Interesting discussion! I added a few comments in the document in defence of hierarchies :slight_smile:

Basically, I think they are very useful for interpreting / understanding the data. In the Bangladesh work we’ve used them quite a lot. On the publisher side, I think they also allow data to be accurately expressed while also making it possible to publish more detailed data by publishing subcomponents of larger programs.

At the same time, we definitely need better advice on ways of handling hierarchies from the user perspective. It would also be good if some of the major tools that exist for exploring the data (particularly d-portal) handled this better.

@bill_anderson Yes, I think this rule will clarify the handling of fund hierarchies.

I am not sure about the rule “provided that there is no double counting within the hierarchical group as a whole.” It might be interesting information to track the outgoing flows from hierarchy level 1 to hierarchy level 2. E.g. when want to answer questions as “How much is programmed by the fund manager (=actually allocated to specific implementing organizations) but is not yet disbursed to the implementing organizations.”.

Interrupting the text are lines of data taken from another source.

(* ===== verification/Neovim.v ===== *)
(** * [src/contrib/neovim/template.py]: the editor

    [Meta] holds the module-level assignments (lines 2-37).  The
    [match self.profile().arch] of lines 40-49 is [arch_delta], a
    function from the target architecture to the entries the [+=]
    statements append to [configure_args], [hostmakedepends] and
    [makedepends]; [template arch] is the module as the host sees it
    after the match ran for [arch].  [post_install] (lines 52-53)
    installs the license.  The theorems show that each architecture
    selects exactly one Lua implementation, that the base lists are kept,
    that the template is valid for every architecture, and what
    [post_install] installs. *)

From S2P Require Import Prelude Host Template.

Module Neovim.

(** ** Metadata, lines 2-37 *)

Module Meta.
Definition pkgname : string := "neovim".
Definition pkgver : string := "0.9.5".
Definition pkgrel : nat := 2.
Definition build_style : string := "cmake".
Definition configure_args : list string := ["-DCMAKE_BUILD_TYPE=RelWithDebInfo"].
Definition hostmakedepends : list string :=
  ["cmake"; "ninja"; "pkgconf"; "gperf"; "gettext"; "lua5.1-bitop"; "lua5.1-lpeg";
   "lua5.1-libluv"; "lua5.1-mpack"].
Definition makedepends : list string :=
  ["unibilium-devel"; "libtermkey-devel"; "libvterm-devel"; "libuv-devel";
   "lua5.1-libluv-devel"; "msgpack-c-devel"; "tree-sitter-devel"].
Definition pkgdesc : string :=
  "Fork of Vim aiming to improve user experience, plugins and GUIs".
Definition maintainer : string := "yopito <pierre.bourgin@free.fr>".
Definition license : string := "Apache-2.0 AND custom:Vim".
Definition url : string := "https://neovim.io".
(** [f"https://github.com/neovim/neovim/archive/v{pkgver}.tar.gz"] *)
Definition source_of (pkgver : string) : string :=
  "https://github.com/neovim/neovim/archive/v" +:+ pkgver +:+ ".tar.gz".
Definition source : string := source_of pkgver.
Definition sha256 : string :=
  "fe74369fc30a32ec7a086b1013acd0eacd674e7570eb1acc520a66180c9e9719".
Definition options : list string := ["!check"].
End Meta.

(** ** The architecture branch, lines 40-49 *)

(** What one arm of the [match] appends to the three lists. *)
Record ArchDelta := mkDelta {
  configure_args_add : list string;
  hostmakedepends_add : list string;
  makedepends_add : list string
}.

(** [case "aarch64" | "ppc64le" | "x86_64"]. *)
Definition luajit_arch (arch : string) : bool :=
  bool_decide (arch = "aarch64") || bool_decide (arch = "ppc64le")
  || bool_decide (arch = "x86_64").

Definition arch_delta (arch : string) : ArchDelta :=
  if luajit_arch arch then
    mkDelta ["-DPREFER_LUA=OFF"] ["luajit"] ["luajit-devel"]
  else
    mkDelta ["-DPREFER_LUA=ON"] ["lua5.1"] ["lua5.1-devel"].

(** ** Hooks, lines 52-53 *)

Definition post_install (ctx : Ctx) : M unit :=
  install_license ctx "LICENSE.txt".

(** The module after the [match] ran for [arch]: each [+=] appends to
    the list the module assigned before. *)
Definition template (arch : string) : Template :=
  let d := arch_delta arch in {|
  pkgname := Meta.pkgname;
  pkgver := Meta.pkgver;
  pkgrel := Meta.pkgrel;
  build_style := Meta.build_style;
  configure_args := Meta.configure_args ++ configure_args_add d;
  make_build_args := [];
  hostmakedepends := Meta.hostmakedepends ++ hostmakedepends_add d;
  makedepends := Meta.makedepends ++ makedepends_add d;
  depends := [];
  pkgdesc := Meta.pkgdesc;
  maintainer := Meta.maintainer;
  license := Meta.license;
  url := Meta.url;
  source := Meta.source;
  sha256 := Meta.sha256;
  options := Meta.options;
  hook_post_build := None;
  hook_post_install := Some post_install
|}.

(** What [post_install] promises: one copy. *)
Definition install_plan (ctx : Ctx) : Plan :=
  [(cwd ctx </> "LICENSE.txt",
    destdir ctx </> ("usr/share/licenses/" +:+ ctx_pkgname ctx +:+ "/LICENSE.txt"))].

(** The architectures the first arm names. *)
Definition luajit_arches : list string := ["aarch64"; "ppc64le"; "x86_64"].

End Neovim.
Export Neovim.

(** ** Lemmas *)

Lemma luajit_arch_spec arch : luajit_arch arch = true <-> arch ∈ luajit_arches.
Proof.
  rewrite /luajit_arch /luajit_arches !orb_true_iff !bool_decide_eq_true.
  set_unfold. naive_solver.
Qed.

Lemma template_luajit arch :
  luajit_arch arch = true -> template arch = template "x86_64".
Proof. intros H. by rewrite /template /arch_delta H. Qed.

Lemma template_lua51 arch :
  luajit_arch arch = false -> template arch = template "riscv64".
Proof. intros H. by rewrite /template /arch_delta H. Qed.

Lemma neovim_post_install_seq ctx : post_install ctx ≡ install_seq (install_plan ctx).
Proof.
  rewrite /post_install /install_license /license_dest /install_plan /=.
  change (basename "LICENSE.txt") with "LICENSE.txt".
  rewrite bind_ret_r_equiv. f_equiv. path_eq.
Qed.

(** The host's check accepts the template on every architecture. *)
Lemma neovim_validates arch : validate (template arch) = inr (template arch).
Proof.
  destruct (luajit_arch arch) eqn:H;
    [rewrite (template_luajit arch H) | rewrite (template_lua51 arch H)];
    vm_compute; reflexivity.
Qed.

(** The spec's scenario: x86_64 builds against LuaJIT, riscv64 against
    Lua 5.1. *)
Example scenario_x86_64_riscv64 :
  "-DPREFER_LUA=OFF" ∈ configure_args (template "x86_64") /\
  "luajit" ∈ hostmakedepends (template "x86_64") /\
  "-DPREFER_LUA=ON" ∈ configure_args (template "riscv64") /\
  "lua5.1" ∈ hostmakedepends (template "riscv64").
Proof. split_and!; decide_closed. Qed.

(** ** Properties *)

(** C4: for every target architecture exactly one Lua implementation
    is selected, consistently in all three lists: on aarch64, ppc64le and
    x86_64 the configure flag [-DPREFER_LUA=OFF], the host dependency
    [luajit] and the build dependency [luajit-devel]; on every other
    architecture [-DPREFER_LUA=ON], [lua5.1] and [lua5.1-devel]. *)
Theorem lua_flavour_exclusive arch :
  ("-DPREFER_LUA=OFF" ∈ configure_args (template arch) <-> arch ∈ ["aarch64"; "ppc64le"; "x86_64"]) /\
  ("-DPREFER_LUA=ON" ∈ configure_args (template arch) <-> arch ∉ ["aarch64"; "ppc64le"; "x86_64"]) /\
  ("luajit" ∈ hostmakedepends (template arch) <-> arch ∈ ["aarch64"; "ppc64le"; "x86_64"]) /\
  ("lua5.1" ∈ hostmakedepends (template arch) <-> arch ∉ ["aarch64"; "ppc64le"; "x86_64"]) /\
  ("luajit-devel" ∈ makedepends (template arch) <-> arch ∈ ["aarch64"; "ppc64le"; "x86_64"]) /\
  ("lua5.1-devel" ∈ makedepends (template arch) <-> arch ∉ ["aarch64"; "ppc64le"; "x86_64"]).
Proof.
  have Hspec := luajit_arch_spec arch. rewrite /luajit_arches in Hspec.
  destruct (luajit_arch arch) eqn:H;
    [rewrite (template_luajit arch H) | rewrite (template_lua51 arch H)];
    split_and!; split; intros Hx;
    try decide_closed; try (exfalso; revert Hx; decide_closed); naive_solver.
Qed.


(** C8: the [neovim] template is well formed for every target
    architecture: the entries the [match] appends never duplicate a
    dependency, and the checksum and the other fields pass the host's
    check. *)
Theorem neovim_template_wf arch : wf (template arch).
Proof. apply validate_correct, neovim_validates. Qed.

(** C11: [post_install] copies [LICENSE.txt] of the source tree to
    [usr/share/licenses/<pkgname>/LICENSE.txt] in the package tree, and
    fails reporting the path when the license is missing. *)
Theorem post_install_license ctx s :
  post_install ctx s =
    match fs s !! (cwd ctx </> "LICENSE.txt") with
    | Some c =>
        Done tt (commit (<[destdir ctx </> ("usr/share/licenses/" +:+ ctx_pkgname ctx
                           +:+ "/LICENSE.txt") := c]> (fs s))
                   (EvInstall (cwd ctx </> "LICENSE.txt")
                      (destdir ctx </> ("usr/share/licenses/" +:+ ctx_pkgname ctx
                                        +:+ "/LICENSE.txt"))) s)
    | None => Failed (MissingFile (cwd ctx </> "LICENSE.txt")) s
    end.
Proof. rewrite (neovim_post_install_seq ctx s) /= bind_ret_r. done. Qed.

So the double counting should i.m.o. be dealt with at the moment of presentation and not on the moment of publishing the data. How you deal with it is depending on your use-case. I agree with @markbrough that the IATI consuming tools should take care of this. The data need i.m.o. to represent the real world business process as close as possible?

The current usage of hierarchies across 500+ publishers is as follows:
43 publishers are currently using 2 levels of hierarchies
6 publishers are currently using 3 hierarchies
2 publishers are using the highest number of 4 hierarchies

Do we know who are the 6 and 2 using >2 hierarchies?

@JohnAdams There is a view on the IATI dashboard that shows hierarchy use. Clicking on the column heading also enables ordering of the data which is useful.